Will re-basing support be added into Bazaar core ?

Mon Apr 20 18:43:07 BST 2009

Robert Collins writes:

 > When users talk about altering history, particularly in the context
 > of rebase, they are not talking about altering the content of
 > commits in the $vcs database.  Rather they are talking about how
 > the order and content of commits reachable from a given human name
 > change when a rebase operation is executed.

But this usage is very problematic.  Such users are in a state of
cognitive dissonance anyway.  Use of rebase only ensures that they'll
come face-to-face with it sooner rather than later.

For one thing, the original history can be made available, with an
intelligible UI for detecting the reference change and examining it.
And the various descriptions of how to untangle an "evil" rebase are
sufficiently algorithmic that I believe it's only a matter of time
before they're formalized as a script.

Second, to the extent it's used in a deprecatory way, "altering
history" confounds the history of the development process with the
history of a *name*.  If the VCS did a better job of tracking the name
and avoided spurious conflicts in later merges, I bet people would
hardly notice the reordering of commits.

 > To quote Linus 'rebase turns tested code into untested code'.
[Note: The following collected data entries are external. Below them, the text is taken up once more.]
(** [t.Truncate(d)]: [t] rounded down to a multiple of [d] since the
    zero time; [t] itself when [d <= 0]. *)
Definition Truncate (t : Time) (d : Duration) : Time :=
  if d <=? 0 then t
  else mkTime (abs_ns t - abs_ns t mod d) (loc t).

(** [t.Add(d)] *)
Definition Add (t : Time) (d : Duration) : Time :=
  mkTime (abs_ns t + d) (loc t).

(** [t.Sub(u)]: the difference, saturated to [int64]. *)
Definition Sub (t u : Time) : Duration :=
  Int64.saturate (abs_ns t - abs_ns u).

End time.

(** ** pkg/limiter *)

Module limiter.

Import time.

(** Rule encapsulates max requests per unit of time. *)
Record Rule : Type := mkRule {
  maxRequests : Z;
  unit : Duration
}.

(** Limiter: the sliding window counters of one client (the mutex
    [lock] guards the update in [Allow], which is one atomic step
    here). *)
Record Limiter : Type := mkLimiter {
  prevWindow : Time;
  prevCounter : Z;
  currWindow : Time;
  currCounter : Z
}.

(** [&Limiter{}] *)
Definition newLimiter : Limiter := mkLimiter zero 0 zero 0.

(** The package globals: [rule] (nil or a pointer to a rule) and
    [clientLimiterMap]. *)
Record Globals : Type := mkGlobals {
  rule : option Rule;
  clientLimiterMap : gmap string Limiter
}.

(** The state of the package when the program starts. *)
Definition init : Globals := mkGlobals None ∅.

(** [AddRule(maxRequests, unit)] *)
Definition AddRule (maxRequests : Z) (unit : Duration) (g : Globals) : Globals :=
  mkGlobals (Some (mkRule maxRequests unit)) (clientLimiterMap g).

(** [ResetLimiter()] *)
Definition ResetLimiter (g : Globals) : Globals :=
  mkGlobals (rule g) ∅.

Section Allow.
Context `{Platform}.

(** The body of the locked closure of [Allow]: the window counters
    after the call. *)
Definition advance (newCurrWindow newPrevWindow : Time) (l : Limiter) : Limiter :=
  if eqb newCurrWindow (currWindow l) then
    mkLimiter (prevWindow l) (prevCounter l) (currWindow l) (Int64.add (currCounter l) 1)
  else if eqb newPrevWindow (currWindow l) then
    mkLimiter (currWindow l) (currCounter l) newCurrWindow 0
  else
    mkLimiter zero 0 newCurrWindow 0.

(** [prevWindowWeightedCounter] *)
Definition weighted (newPrevCounter : Z) (prevWindowOverlap unit : Duration) : Z :=
  Float64.to_int64
    (Float64.mul (Float64.of_int64 newPrevCounter)
       (Float64.div (Float64.of_int64 prevWindowOverlap) (Float64.of_int64 unit))).

(** [prevWindowOverlap] *)
Definition overlap (r : Rule) (now newCurrWindow : Time) : Duration :=
  Int64.sub (unit r) (Sub now newCurrWindow).

(** [activeNumRequests] for the counters [l] that [advance] left. *)
Definition activeNumRequests (r : Rule) (now : Time) (l : Limiter) : Z :=
  Int64.add (weighted (prevCounter l) (overlap r now (currWindow l)) (unit r))
            (currCounter l).

(** [l.Allow()] under the rule [r] (the global [rule], which
    [AllowRequest] has found non-nil) when the clock reads [clock]:
    the two results and the limiter after the call. *)
Definition Allow (r : Rule) (clock : Z) (l : Limiter) : (bool * Duration) * Limiter :=
  let now := Now clock in
  let newCurrWindow := Truncate now (unit r) in
  let newPrevWindow := Add newCurrWindow (Int64.neg (unit r)) in
  let l' := advance newCurrWindow newPrevWindow l in
  let newCurrWindow := currWindow l' in
  let prevWindowOverlap := overlap r now newCurrWindow in
  ((activeNumRequests r now l' <? maxRequests r, prevWindowOverlap), l').

(** [AllowRequest(clientId)] when the clock reads [clock]. *)
Definition AllowRequest (clientId : string) (clock : Z) (g : Globals)
  : (bool * Duration) * Globals :=
  match rule g with
  | None => ((true, -1), g)
  | Some r =>
      let l := match clientLimiterMap g !! clientId with
               | Some l => l
               | None => newLimiter
               end in
      let '(res, l') := Allow r clock l in
      (res, mkGlobals (rule g) (<[clientId := l']> (clientLimiterMap g)))
  end.

End Allow.

End limiter.

(** ** pkg/server *)

Module server.

Import time limiter.

Definition StatusOK : Z := 200.
Definition StatusTooManyRequests : Z := 429.

Record clientMetric : Type := mkClientMetric {
  NumAccepted : Z;
  NumRejected : Z
}.

(** [reportMetric(id, accepted)] on [clientMetricMap]. *)
Definition reportMetric (id : string) (accepted : bool)
    (clientMetricMap : gmap string clientMetric) : gmap string clientMetric :=
  let val := match clientMetricMap !! id with
             | Some v => v
             | None => mkClientMetric 0 0
             end in
  let val := if accepted
             then mkClientMetric (Int64.add (NumAccepted val) 1) (NumRejected val)
             else mkClientMetric (NumAccepted val) (Int64.add (NumRejected val) 1) in
  <[id := val]> clientMetricMap.

(** What a handler answers: the status code and the
    [X-RateLimit-Reset] header, when set (the text of the body is not
    modelled). *)
Record Response : Type := mkResponse {
  StatusCode : Z;
  RateLimitReset : option Duration
}.

(** The handler that [CreateHttpServers] registers for each endpoint,
    for a request whose [clientId] header is [clientId]. *)
Definition handler `{Platform} (clientId : string) (clock : Z)
    (s : Globals * gmap string clientMetric)
    : Response * (Globals * gmap string clientMetric) :=
  let '((allowRequest, timeLeft), g) := AllowRequest clientId clock (fst s) in
  if allowRequest
  then (mkResponse StatusOK None, (g, reportMetric clientId true (snd s)))
  else (mkResponse StatusTooManyRequests (Some timeLeft),
        (g, reportMetric clientId false (snd s))).



End server.

(** ** Goroutines calling AllowRequest *)

(** [AllowRequest] as the atomic steps it is made of, so that calls of
    several goroutines can be interleaved: the nil check of [rule], the
    [Load] on the [sync.Map], the allocation and [Store] after a miss,
    and [l.Allow()] (whose update of the counters runs under the mutex
    of [l]).  Limiters live on a heap and the map holds pointers, as in
    the source. *)
Module schedule.

Import time limiter.

(** A [*Limiter]: the index of the limiter on the heap. *)
Definition ptr : Type := nat.

(** Where a goroutine stands in [AllowRequest]. *)
Inductive pc : Type :=
| AtNilCheck                      (* before [if rule == nil] *)
| AtLoad                          (* before [clientLimiterMap.Load(clientId)] *)
| AtStore                         (* [Load] answered !ok: before [&Limiter{}] and [Store] *)
| AtAllow (l : ptr)               (* before [l.Allow()] *)
| Returned (res : bool * Duration).

Record State : Type := mkState {
  rule : option Rule;
  heap : list Limiter;
  clientLimiterMap : gmap string ptr;
  goroutines : list (string * pc)
}.

Definition goto (i : nat) (clientId : string) (at_ : pc) (s : State) : State :=
  mkState (rule s) (heap s) (clientLimiterMap s) (<[i := (clientId, at_)]> (goroutines s)).

(** The next atomic step of goroutine [i], when the clock reads [clock]. *)
Definition step `{Platform} (i : nat) (clock : Z) (s : State) : State :=
  match goroutines s !! i with
  | Some (clientId, AtNilCheck) =>
      match rule s with
      | None => goto i clientId (Returned (true, -1)) s
      | Some _ => goto i clientId AtLoad s
      end
  | Some (clientId, AtLoad) =>
      match clientLimiterMap s !! clientId with
      | Some l => goto i clientId (AtAllow l) s
      | None => goto i clientId AtStore s
      end
  | Some (clientId, AtStore) =>
      let l := length (heap s) in
      goto i clientId (AtAllow l)
        (mkState (rule s) (heap s ++ [newLimiter])
           (<[clientId := l]> (clientLimiterMap s)) (goroutines s))
  | Some (clientId, AtAllow l) =>
      match rule s, heap s !! l with
      | Some r, Some lim =>
          let '(res, lim') := Allow r clock lim in
          goto i clientId (Returned res)
            (mkState (rule s) (<[l := lim']> (heap s)) (clientLimiterMap s) (goroutines s))
      | _, _ => s
      end
  | Some (_, Returned _) | None => s
  end.

(** The state after the steps of a schedule: which goroutine moves,
    and what the clock reads then. *)
Definition run `{Platform} (sched : list (nat * Z)) (s : State) : State :=
  fold_left (fun s '(i, clock) => step i clock s) sched s.

(** [n] goroutines that each start a call [AllowRequest(clientId)]
    when no client has been seen yet. *)
Definition spawn (r : option Rule) (clientId : string) (n : nat) : State :=
  mkState r [] ∅ (replicate n (clientId, AtNilCheck)).

End schedule.

Import time limiter.

(** ** Sequences of calls *)

(** The limiter of one client after calls of [Allow] at the clock
    readings [clocks], in that order. *)
Definition calls `{Platform} (r : Rule) (clocks : list Z) (l : Limiter) : Limiter :=
  fold_left (fun l clock => snd (Allow r clock l)) clocks l.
To quote me in another post: "Just like any other merge does."

 > This is the heart of why rebase is problematic - it has nothing to
 > do with the machinery of doing rebase, and everything to do with
 > what the operation *sets out to achieve*.

A merge.  No more, and no less.  What's wrong with that?  People like
to think of rebase using biological analogies like "graft" and
"transplant", but they are poor analogies, because the *content* is
necessarily altered (unless it is a fast forward, but nobody should be
using rebase for that).

Maybe the world would be a better place if "$vcs rebase" were instead
spelled "$vcs merge --strategy=rebase".

 > A similar issue is at the heart of why bzr asks for merges to be
 > committed rather than just saying 'why this was a merge, enjoy'.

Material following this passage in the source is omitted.